Intervention de Catherine Deroche

Réunion du 12 juin 2018 à 14h30
Équilibre territorial et vitalité de la démocratie locale — Discussion générale

Photo de Catherine DerocheCatherine Deroche :

La suppression du conseiller territorial, qui créait un lien singulier mais efficace entre région et département, a été une grossière erreur, fruit d’une inutile arrogance.

Quant à la multiplication de métropoles, je suis extrêmement dubitative car elles ne correspondent pas à la réalité d’une vraie métropole.

On pourrait citer bien d’autres exemples.

Comme mes collègues du Maine-et-Loire, je représente un département « hors normes » par l’ampleur de la recomposition territoriale depuis 2013, date de naissance de la première commune nouvelle, celle de Baugé-en-Anjou. En 2012, le département comptait 363 communes. Au 1er janvier 2018, il n’en dénombre plus que 184, soit une réduction de 47, 6 %. D’autres disparitions de communes sont envisagées. La carte des EPCI s’est elle aussi modifiée, passant de trente à neuf intercommunalités, dont une communauté urbaine et trois communautés d’agglomération.

Je sais que beaucoup s’effraient ou, du moins, s’interrogent sur une telle évolution. Mais il faut rappeler que celle-ci est le fruit d’une histoire de coopération ancienne entre les communes. La dernière et seule commune à être entrée en intercommunalité l’a fait il y a plus de vingt ans. Les élus ont des habitudes de travail en commun, qui se traduisent par des communautés de communes pour certaines très intégrées. L’exemple le plus abouti est celui des Mauges, où six communautés de communes, au sein d’un pays dynamique, sont devenues six communes nouvelles formant une communauté d’agglomération « rurale » sans ville-centre et comptant 120 000 habitants. Le témoignage des élus concernés est un exemple de réflexion véritable et d’anticipation d’un territoire.

Mais il est vrai que cela n’est pas un long fleuve tranquille, et loin de moi l’idée de reprocher aux communes qui avancent à leur rythme ou qui souhaitent demeurer communes historiques de ne pas accélérer. Ce que je veux affirmer, c’est qu’il faut aussi répondre à ceux qui sont allés loin dans la recomposition sur la base d’un projet territorial fort, et pas seulement attirés par l’appât financier de dotations préservées. Nos EPCI, en Maine-et-Loire, dépassent très largement le seuil démographique imposé par la loi. Certaines intercommunalités n’ont pas souhaité rester à ce seuil et ont fusionné, ce qui a aussi encouragé la création des communes nouvelles.

Certes, la proposition de loi que nous examinons aujourd’hui ne traite pas spécifiquement de ces communes nouvelles.

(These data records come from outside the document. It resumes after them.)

(** Every request of [u] is served within its authority. *)
Lemma serve_wp u req : caller = Some u → wp (serve req) (served u).
Proof.
  intros Hu. destruct req; simpl; unfold sessions_List, sessions_Get, sessions_Delete, useridentities_List,
    useridentities_Get, passkeys_List, passkeys_Get; rewrite Hu.
  - apply list_wp. intros uid [zs|e]; simpl; [|read_call; done].
    intros now. eexists _, _. split; [done|]. split; [by repeat constructor|]. split; [done|].
    intros a [= <-] o. rewrite map_map. intros (s & -> & _)%list_elem_of_fmap. done.
  - apply wp_bind. intros [[s|]|e]; simpl; [|by split; [apply each_intro|]..].
    case_bool_decide as Hown; simpl; (split; [by apply each_intro|]); [|done].
    intros os [= <-] o ->%list_elem_of_singleton. by left.
  - intros [e|]; simpl; (split; [by apply each_intro|]); [done|]. by intros os [= <-] o ?%not_elem_of_nil.
  - apply list_wp. intros uid [ls|e]; [|read_call; done]. by apply stamped_read.
  - apply own_wp. intros [ls|e]; simpl; [|read_call; done]. read_call. intros a.
    destruct (List.find (λ l, bool_decide (l_IDPID l = name)) ls); [|done]. by intros [= <-] o ->%list_elem_of_singleton.
  - apply list_wp. intros uid [ls|e]; [|read_call; done]. by apply stamped_read.
  - apply own_wp. intros [ps|e]; simpl; [|read_call; done]. destruct (List.find (λ p, bool_decide (pk_ID p = name)) ps) ; [|read_call; done].
    intros now. eexists _, _. split; [done|]. split; [by repeat constructor|]. split; [done|].
    by intros a [= <-] o ->%list_elem_of_singleton.
Qed.
End Serve.

(** * Properties *)

(** C2: nobody reads another user's identity data without milo's word. Any request for
    sessions, user identities or passkeys without a caller makes no call; with a
    caller, each read from Zitadel is of the caller's own data or directly backed by a
    SubjectAccessReview for "get" on that very user, of this caller, that milo
    allowed; reviews are asked only about other users; and every object an answer
    contains belongs to the caller or to a user so reviewed. *)
Theorem identity_reads_authorized `{GoRuntime} r caller req tr res :
  may (serve r caller req) tr res →
  match caller with
  | None => tr = [] ∧ res = Returned (Err no_user)
  | Some u => each (read_rule r u) tr ∧ ∀ os, res = Returned (Ok os) → ∀ o, o ∈ os → authorized r u o tr
  end.
Proof.
  intros Hm. destruct caller as [u|].
  - exact (may_wp _ _ _ _ Hm (serve_wp r (Some u) u req eq_refl)).
  - destruct req; exact Hm.
Qed.

(** Deleting a session checks no ownership. Linked with the SDK client, the request
    of any caller is one DeleteSession call for the named session and nothing else:
    neither whose session it is nor who asks enters the call, and its success is
    reported. *)
Theorem sessions_Delete_unchecked `{GoRuntime} cfg u name tr res :
  may (link (sdk cfg) (sessions_Delete (Some u) name)) tr res →
  ∃ a, tr = [ev (GDeleteSession name) a] ∧
    res = Returned match a with None => None | Some e => Some (sessions_translateErr e name) end.
Proof. intros (a & tr' & -> & -> & ->). by exists a. Qed.

(** * Witnesses *)

Section Witnesses.
#[local] Existing Instance ascii_runtime.

Definition alice : UserInfo := mkUserInfo "alice@example.com" "uid-alice" [] ∅.
Definition bob : UserInfo := mkUserInfo "bob@example.com" "uid-bob" [] ∅.

Definition about (uid : string) : Selector :=
  mkSelector false (λ f, if bool_decide (f = "status.userUID") then Some uid else None).

Definition passkeys_of_bob (o : op) (c : cluster) : cluster * ans o :=
  match o return cluster * ans o with
  | ZListPasskeys _ => (c, Ok [mkPasskey "pk1" "Laptop" "AUTH_FACTOR_STATE_READY"])
  | o => fake o c
  end.

Definition cross_read : M (result (list string)) :=
  serve (mkREST true) (Some alice) (PasskeysList (Some (Some (about "uid-bob")))).

Lemma identity_reads_authorized_witness :
  let tr := run_trace passkeys_of_bob cross_read empty_cluster in
  (run passkeys_of_bob cross_read empty_cluster).2 = Returned (Ok ["uid-bob"]) ∧ length tr = 3%nat ∧
  authorized (mkREST true) alice "uid-bob" tr.
Proof.
  intros tr. assert ((run passkeys_of_bob cross_read empty_cluster).2 = Returned (Ok ["uid-bob"])) as Hr
    by (vm_compute; reflexivity).
  split; [exact Hr|]. split; [vm_compute; reflexivity|].
  destruct (identity_reads_authorized (mkREST true) (Some alice) (PasskeysList (Some (Some (about "uid-bob")))) tr
    (Returned (Ok ["uid-bob"])) (run_may_to _ _ _ _ Hr)) as [_ Hau].
  apply (Hau _ eq_refl). left.
Defined.

Lemma sessions_Delete_unchecked_witness :
  let cfg := mkSDKConfig EmptyString EmptyString EmptyString 0 in
  ∃ a, run_trace fake (link (sdk cfg) (sessions_Delete (Some bob) "session-of-alice")) empty_cluster =
      [ev (GDeleteSession "session-of-alice") a] ∧
    (run fake (link (sdk cfg) (sessions_Delete (Some bob) "session-of-alice")) empty_cluster).2 =
      Returned match a with None => None | Some e => Some (sessions_translateErr e "session-of-alice") end.
Proof. intros cfg. exact (sessions_Delete_unchecked cfg bob "session-of-alice" _ _ (run_may fake _ empty_cluster)). Defined.
End Witnesses.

En revanche, celles-ci seront l’objet de la proposition de loi qu’a déposée notre collègue Françoise Gatel, que, je l’espère, nous examinerons rapidement, pour apporter des solutions attendues notamment par les élus des communes déléguées.

Dans le texte de ce jour, je me réjouis que la commission des lois ait supprimé l’article 8, qui prolongeait la dérogation relative à la représentation des anciennes communes d’une commune nouvelle au sein d’un EPCI. Autant une période transitoire était nécessaire, autant une prolongation serait un mauvais signal et un facteur de déséquilibre.

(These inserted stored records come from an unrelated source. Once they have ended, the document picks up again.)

(* ===== verification/PasskeyLinks.v ===== *)
(** internal/apiserver/identity/passkeyregistrationlinks: a support engineer sends a
    user the link that registers a passkey. *)

From S2P Require Import Prelude GoLib Prog Model Cluster Users RecoveryMail MailWebhook Identity.

Definition passkeyRegistrationLinksGR : string := "passkeyregistrationlinks.identity.miloapis.com".
Definition linkNamePrefix : string := "passkey-recovery-".

Record Options := mkOptions {
  op_MiloSAR : bool;
  op_Enabled : bool;
  op_SupportTemplateName : string;
  op_NotificationNamespace : string;
  op_CompleteURL : string;
  op_ExpiryMinutes : Z;
  op_Cooldown : Z;
  op_MaxPerHour : Z }.

(** The storage: the options with the parsed URL. *)
Record LinkREST := mkLinkREST { lr_opts : Options; lr_completeURL : URL }.

Record LinkStatus := mkLinkStatus { ls_UserUID : string; ls_EmailName : string; ls_ExpiresAt : Z }.

Record PasskeyRegistrationLink := mkLink {
  pl_Name : string;
  pl_UserRef : string;
  pl_Reason : string;
  pl_RequestedBy : string;
  pl_Status : option LinkStatus }.

Section Links.
Context `{GoRuntime}.

(** [New] *)
Definition NewLinkREST (opts : Options) : result LinkREST :=
  match url_parse (op_CompleteURL opts) with
  | None => Err (EWrap "parse --account-recovery-complete-url: " (EPlain (url_error_text (op_CompleteURL opts))))
  | Some u =>
      if op_Enabled opts && bool_decide (op_SupportTemplateName opts = EmptyString) then
        Err (EPlain "--account-recovery-support-template is required when --recovery-links-enabled is set")
      else if op_Enabled opts && (bool_decide (url_scheme u = EmptyString) || bool_decide (url_host u = EmptyString) ||
                                  negb (bool_decide (url_user u = None))) then
        Err (EPlain ("--account-recovery-complete-url must be an absolute URL with no userinfo, e.g. " +:+
                     "https://auth.example.net/recover/complete (got " +:+ quote (op_CompleteURL opts) +:+ ")"))
      else Ok (mkLinkREST opts u)
  end.

Definition caller_id (u : UserInfo) : string :=
  if bool_decide (ui_uid u = EmptyString) then ui_name u else ui_uid u.

(** The three checks of the spec. *)
Definition bad_spec (link : PasskeyRegistrationLink) (u : UserInfo) : option error :=
  if bool_decide (pl_UserRef link = EmptyString) then Some (NewBadRequest "spec.userRef.name is required")
  else if bool_decide (TrimSpace (pl_Reason link) = EmptyString) then Some (NewBadRequest "spec.reason is required")
  else if negb (bool_decide (pl_RequestedBy link = caller_id u)) then
    Some (NewBadRequest "spec.requestedBy must be the authenticated caller")
  else None.

Definition link_translateErr (e : error) (name : string) : error :=
  translate passkeyRegistrationLinksGR (λ _, NewBadRequest "invalid request to the auth provider") e name.

Definition support_input (r : LinkREST) (u : UserInfo) (link : PasskeyRegistrationLink) (user : User) (codeID code : string) : Input :=
  mkInput user (pl_UserRef link) codeID code (ActionURL (lr_completeURL r) (pl_UserRef link) codeID code)
    (op_SupportTemplateName (lr_opts r)) (op_NotificationNamespace (lr_opts r)) (op_ExpiryMinutes (lr_opts r))
    RequestedBySupport (ui_name u) (pl_Reason link).

(** The returned object; [now] is read after the Email was created. *)
Definition sent_link (r : LinkREST) (link : PasskeyRegistrationLink) (user : User) (emailName : string) (now : Z)
    : PasskeyRegistrationLink :=
  mkLink (linkNamePrefix +:+ trim_prefix emailName "account-recovery-") (pl_UserRef link) (pl_Reason link) (pl_RequestedBy link)
    (Some (mkLinkStatus (u_uid user) emailName (now + wrap64 (op_ExpiryMinutes (lr_opts r) * Minute))%Z)).

(** From the minted code on. *)
Definition mail_link (r : LinkREST) (u : UserInfo) (link : PasskeyRegistrationLink) (user : User) (codeID code : string)
    : M (result PasskeyRegistrationLink) :=
  let email := Build (support_input r u link user codeID code) in
  e ← call (KCreateEmail email);
  match e with
  | Some e =>
      if IsAlreadyExists e then now ← call Now; mret (Ok (sent_link r link user (em_name email) now))
      else mret (Err (NewInternalError "create recovery email"))
  | None => now ← call Now; mret (Ok (sent_link r link user (em_name email) now))
  end.

(** From the authorized caller on. *)
Definition send_link (r : LinkREST) (u : UserInfo) (link : PasskeyRegistrationLink) : M (result PasskeyRegistrationLink) :=
  let target := pl_UserRef link in
  g ← call (KGetUser target);
  match g with
  | Err e => mret (Err (if IsNotFound e then NewNotFound passkeyRegistrationLinksGR target else NewInternalError (Error e)))
  | Ok user =>
      if negb (IsVerified (Some user)) then
        mret (Err (NewBadRequest
          "the user's email address is not verified; ask them to sign up again to receive a verification link"))
      else
        t ← TooSoon (op_NotificationNamespace (lr_opts r)) target RequestedBySupport (op_Cooldown (lr_opts r)) (op_MaxPerHour (lr_opts r));
        match t with
        | Err _ => mret (Err (NewInternalError "check recent recovery mail"))
        | Ok true =>
            mret (Err (NewTooManyRequests ("a recovery link was already sent to user " +:+ quote target +:+
                                           " recently; wait before sending another")))
        | Ok false =>
            m ← call (ZCreatePasskeyRegistrationLink target);
            match m with
            | Err e => mret (Err (link_translateErr e target))
            | Ok (codeID, code) => mail_link r u link user codeID code
            end
        end
  end.

(** [Create]; [None] for an object of another type. *)
Definition links_Create (r : LinkREST) (caller : option UserInfo) (obj : option PasskeyRegistrationLink)
    : M (result PasskeyRegistrationLink) :=
  match obj with
  | None => mret (Err (NewBadRequest "invalid object type"))
  | Some link =>
      if negb (op_Enabled (lr_opts r)) then
        mret (Err (NewServiceUnavailable "recovery links are disabled (--recovery-links-enabled=false)"))
      else
        match caller with
        | None => mret (Err no_user)
        | Some u =>
            match bad_spec link u with
            | Some e => mret (Err e)
            | None =>
                a ← CanCreatePasskeyRegistrationLink (op_MiloSAR (lr_opts r)) (Some u) (pl_UserRef link);
                match a with
                | Err e => mret (Err (NewInternalError (Error e)))
                | Ok false =>
                    mret (Err (NewForbidden passkeyRegistrationLinksGR EmptyString
                      ("not authorized to send a recovery link to user " +:+ quote (pl_UserRef link))))
                | Ok true => send_link r u link
                end
            end
        end
  end.

Ltac refused := left; split; [done|by eexists].

(** A complete request, attributed to the caller. *)
Definition attributed (link : PasskeyRegistrationLink) (u : UserInfo) : Prop :=
  pl_UserRef link ≠ EmptyString ∧ TrimSpace (pl_Reason link) ≠ EmptyString ∧
  pl_RequestedBy link = (if bool_decide (ui_uid u = EmptyString) then ui_name u else ui_uid u).

Lemma bad_spec_exact link u : bad_spec link u = None → attributed link u.
Proof. unfold bad_spec, attributed, caller_id. repeat (case_bool_decide; simpl; try done). Qed.

(** * Properties *)

(** C4: support sends a recovery link only behind every gate, and never sees the code.
    Any execution either mints nothing, mails nothing and returns an error, or: the
    feature is on, the caller attributed the request to itself with a reason and a
    target, milo allowed this caller to create a link for this target (with the
    target as parent user, whatever the caller's own extras say), the target's address
    is verified and its mail budget answered "not too soon", in this order; then one
    code is minted for the target and, when that succeeds, one Email built from it is
    created; the answer is the link object exactly when that Email exists, its name,
    email name and expiry being functions of the code id and the clock, not of the
    code. *)
Theorem links_Create_gates r caller obj tr res :
  may (links_Create r caller obj) tr (Returned res) →
  (no is_mint_or_mail tr ∧ ∃ e, res = Err e) ∨
  (∃ u link user mid (m : result (string * string)) tl,
     caller = Some u ∧ obj = Some link ∧ op_Enabled (lr_opts r) = true ∧ op_MiloSAR (lr_opts r) = true ∧
     attributed link u ∧ u_emailVerification user = EVVerified ∧
     tr = ev (KCreateSAR (link_review (pl_UserRef link) u)) (Ok true) :: ev (KGetUser (pl_UserRef link)) (Ok user) ::
            mid ++ ev (ZCreatePasskeyRegistrationLink (pl_UserRef link)) m :: tl ∧
     may (TooSoon (op_NotificationNamespace (lr_opts r)) (pl_UserRef link) RequestedBySupport (op_Cooldown (lr_opts r))
            (op_MaxPerHour (lr_opts r))) mid (Returned (Ok false)) ∧
     match m with
     | Err e => tl = [] ∧ res = Err (link_translateErr e (pl_UserRef link))
     | Ok (codeID, code) => ∃ a tl',
         tl = ev (KCreateEmail (Build (support_input r u link user codeID code))) a :: tl' ∧
         ((tl' = [] ∧ res = Err (NewInternalError "create recovery email") ∧ ∃ e, a = Some e ∧ IsAlreadyExists e = false) ∨
          (∃ now, tl' = [ev Now now] ∧
             res = Ok (sent_link r link user (namePrefix +:+ hash_suffix (pl_UserRef link) codeID) now) ∧
             (a = None ∨ ∃ e, a = Some e ∧ IsAlreadyExists e = true)))
     end).
Proof.
  intros Hm. on_returns Hm. unfold links_Create. destruct obj as [link|]; [|refused].
  destruct (op_Enabled (lr_opts r)) eqn:Hen; simpl; [|refused].
  destruct caller as [u|]; [|refused]. destruct (bad_spec link u) as [e|] eqn:Hspec; simpl; [refused|].
  unfold CanCreatePasskeyRegistrationLink, review. destruct (op_MiloSAR (lr_opts r)) eqn:Hsar; simpl; [|refused].
  intros [[|]|e]; simpl; [|refused..]. intros [user|e]; simpl; [|refused].
  case_bool_decide as Hver; simpl; [|refused]. apply wp_bind, wp_may. intros mid r2 Hmid.
  assert (no is_mint_or_mail mid ∧ r2 ≠ Panicked) as [Hno H2r] by exact (may_wp _ _ _ _ Hmid (TooSoon_quiet _ _ _ _ _)).
  apply bad_spec_exact in Hspec.
  destruct r2 as [[[|]|e]|]; simpl; try done.
  - left. rewrite app_nil_r. split; [done|by eexists].
  - intros m. destruct m as [[codeID code]|e]; simpl.
    + intros [e|]; simpl; [destruct (IsAlreadyExists e) eqn:Hae; simpl|].
      * intros now. right. exists u, link, user, mid, (Ok (codeID, code)). eexists. do 6 (split; [done|]). split; [done|]. split; [done|].
        do 2 eexists. split; [done|]. right. exists now. split; [done|]. split; [done|]. right. eauto.
      * right. exists u, link, user, mid, (Ok (codeID, code)). eexists. do 6 (split; [done|]). split; [done|]. split; [done|].
        do 2 eexists. split; [done|]. left. split; [done|]. split; [done|]. eauto.
      * intros now. right. exists u, link, user, mid, (Ok (codeID, code)). eexists. do 6 (split; [done|]). split; [done|]. split; [done|].
        do 2 eexists. split; [done|]. right. exists now. split; [done|]. split; [done|]. by left.
    + right. exists u, link, user, mid, (Err e), []. do 6 (split; [done|]). split; [done|]. split; [done|]. done.
  - left. rewrite app_nil_r. split; [done|by eexists].
Qed.
End Links.

(** * Witnesses *)

Section Witnesses.
#[local] Existing Instance ascii_runtime.

Definition link_options : Options :=
  mkOptions true true "support-template" "notifications" "https://auth.example.com/recover" 30 Minute 3.

Definition support : UserInfo := mkUserInfo "support@example.com" "uid-support" [] ∅.

Definition link_request : PasskeyRegistrationLink :=
  mkLink EmptyString "u1" "lost their phone" "uid-support" None.

Definition link_storage : LinkREST :=
  mkLinkREST link_options (mkURL "https" None "auth.example.com" "/recover" EmptyString EmptyString).

Example link_storage_valid : NewLinkREST link_options = Ok link_storage.
Proof. vm_compute. reflexivity. Qed.

Lemma links_Create_gates_witness :
  let p := links_Create link_storage (Some support) (Some link_request) in
  let tr := run_trace fake p verified_user in
  count is_mint_or_mail tr = 2%nat ∧
  ∃ mid m tl, tr = ev (KCreateSAR (link_review "u1" support)) (Ok true) :: ev (KGetUser "u1")
      (Ok (with_emailVerification sample_user EVVerified)) :: mid ++ ev (ZCreatePasskeyRegistrationLink "u1") m :: tl.
Proof.
  intros p tr. assert (count is_mint_or_mail tr = 2%nat) as Hc by (vm_compute; reflexivity). split; [exact Hc|].
  assert ((match (run fake p verified_user).2 with Returned _ => true | Panicked => false end) = true) as Hret by (vm_compute; reflexivity).
  destruct (run fake p verified_user).2 as [res|] eqn:Hr; [|discriminate Hret].
  destruct (links_Create_gates link_storage (Some support) (Some link_request) tr res (run_may_to _ _ _ _ Hr))
    as [[Hno _]|(u & link & user & mid & m & tl & Hu & Hl & _ & _ & _ & _ & Htr & _)].
  - exfalso. unfold no in Hno. rewrite Hc in Hno. discriminate Hno.
  - injection Hu as <-. injection Hl as <-. exists mid, m, tl. rewrite Htr.
    assert (Ok user = Ok (with_emailVerification sample_user EVVerified)) as Heq.
    { apply (ev_inj (KGetUser "u1")). apply (f_equal (λ l, nth 1 l (ev Now 0%Z))) in Htr.
      change (nth 1 tr (ev Now 0%Z) = ev (KGetUser "u1") (Ok user)) in Htr. rewrite <-Htr. vm_compute. reflexivity. }
    rewrite <-Heq. reflexivity.
Defined.
End Witnesses.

Vous m’avez rassurée, monsieur le rapporteur, quant à l’article 10, qui nous inquiétait, mon collègue Stéphane Piednoir et moi, sur le risque d’instabilité qu’une scission au sein d’un EPCI nouvellement créé pouvait faire naître. Je sais que, dans nombre de départements, sous la pression des représentants de l’État, des mariages forcés et imposés aux élus créent des difficultés majeures. Vous avez confirmé que des garanties entouraient l’article 10. Nous vous faisons confiance sur ce point.

Il en est de même sur l’article 11, afin que les modifications de carte intercommunale ne transforment pas les commissions départementales de la coopération intercommunale, les CDCI, en « foires d’empoigne », si vous me permettez cette expression familière.

Concernant les articles relatifs au département et à la région, je tiens à faire deux remarques.

Le problème actuel des départements est essentiellement lié à l’étranglement financier qui résulte des dépenses sociales décidées par l’État, mais financées par ce niveau de collectivités. Quant aux régions, le texte de Mme Pénicaud sur la formation professionnelle sera l’occasion de réaffirmer leur place indispensable dans cette compétence.

J’en termine par le sujet, s’agissant de nos communes, qui leur tient à cœur au sein des intercommunalités : celui du partage des compétences entre communes et EPCI. Ce que veulent les élus, c’est de la souplesse. Qu’on leur fasse confiance pour répartir les compétences : la stratégie aux EPCI, dont la taille est aujourd’hui supérieure à ce qu’elle était auparavant, et la proximité aux communes – c’est d’autant plus vrai lorsque, au sein de l’EPCI, d’anciennes communautés de communes sont devenues communes nouvelles.

Tel est le sens des deux amendements que Stéphane Piednoir et moi-même avons déposés et que nous défendrons ce soir. Le premier limite le nombre des compétences obligatoires à cinq, quand le second permet, dans la compétence urbanisme, de laisser un plan local d’urbanisme – ou PLU – à la commune lorsque celui-ci a été élaboré en tant que PLU intercommunal sur le périmètre d’une ancienne intercommunalité.

Pour conclure, madame la ministre, confiance et souplesse doivent être nos maîtres-mots. Le Président Macron s’y est engagé formellement, en décembre dernier, lorsqu’il a reçu les membres du bureau du Sénat, quand j’ai évoqué devant lui et nos collègues ce sujet des compétences.